Figure 2.

Detection of Spt5 and Spt6 mRNA and protein in Drosophila embryos. (A) Northern analysis of Spt5 and Spt6 transcripts in Drosophila embryos using Poly(A)⁺ RNA isolated from Drosophila embryos at specific times (indicated in hours) after egg deposition (1.5 μg RNA/lane). The lower panel shows the control probe RP49. Numbers to the left indicate sizes (kb) of molecular weight markers. (B) Western analysis of Spt5 and Spt6. Each lane contains 200 μg of Drosophila 2–12 h embryonic extract. Lanes were then separated and probed with antibodies directed against Spt5, Spt6, or Cyclin T. Antibodies used: lane 1, HMGP11 (directed against amino terminus Spt5); lane 2, HMGP14 (carboxyl terminus Spt5); lane 3, HMGP15 (directed against amino terminus Spt6); lane 4, HMGP17 (carboxyl terminus Spt6).
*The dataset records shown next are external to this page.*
(** C10.  The classification compares [type(input_)] itself: a tuple
    and an instance of a proper subclass of [list], of [np.ndarray]
    or of [torch.Tensor] are neither coerced nor accepted; the loop
    body raises the unsupported-type error naming the input and its
    type, and [forward] raises it when that input is reached. *)
Theorem unsupported_unless_exact_type self device name x :
  type_of x = Ty_tuple
  \/ proper_subclass_instance x Ty_list
  \/ proper_subclass_instance x Ty_ndarray
  \/ proper_subclass_instance x Ty_Tensor ->
  normalize self device name x = Err (RuntimeError type_message name (type_of x))
  /\ forall inputs i input_name w,
      length inputs = length (_input_names self) ->
      (forall first, hd_error inputs = Some first -> isinstance first Ty_DataFrame = false) ->
      nth_error inputs i = Some x ->
      _input_names self !! i = Some input_name ->
      (forall j nm, j < i -> _input_names self !! j = Some nm ->
         exists y t, nth_error inputs j = Some y
                     /\ normalize self (get_device self) nm y = Ok t) ->
      fst (forward self inputs w)
      = Err (RuntimeError type_message input_name (type_of x)).
Proof.
  intros Hx.
  assert (forall dev nm, normalize self dev nm x
                         = Err (RuntimeError type_message nm (type_of x))) as Hraise.
  { intros dev nm.
    destruct Hx as [Ht | [Hs | [Hs | Hs]]].
    - destruct x; try done.
    - apply proper_subclass_is_instance in Hs as (c & base & ->). done.
    - apply proper_subclass_is_instance in Hs as (c & base & ->). done.
    - apply proper_subclass_is_instance in Hs as (c & base & ->). done. }
  split; [apply Hraise |].
  intros inputs i input_name w Hlen Hfirst Hi Hname Hbefore.
  rewrite forward_value. unfold final_map, seed, check_arity.
  rewrite Hlen, Nat.eqb_refl. simpl.
  assert (input_list inputs = Ok inputs) as ->.
  { unfold input_list. destruct pandas_installed; [| done]. simpl.
    destruct inputs as [|first rest]; [by destruct i |].
    by rewrite (Hfirst first). }
  simpl.
  by rewrite (bind_inputs_error self (get_device self) (_input_names self) 0 inputs ∅
                i input_name x _ Hname Hi (Hraise _ _) Hbefore).
Qed.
Numbers to the left indicate sizes (kD) of molecular weight markers. (C) Whole mount immunofluorescence detection of Spt5 in Drosophila embryos. A precellularization embryo probed with HMGP11 (left panel); or with an antibody directed against the Pol II CTD as a nuclear marker (middle panel); (right panel) overlay of left and middle panels showing colocalization of red and green signals (appears yellow). All Spt5 and Spt6 antibodies give the same ubiquitous, nuclear staining pattern in both early- and later-staged embryos (data not shown).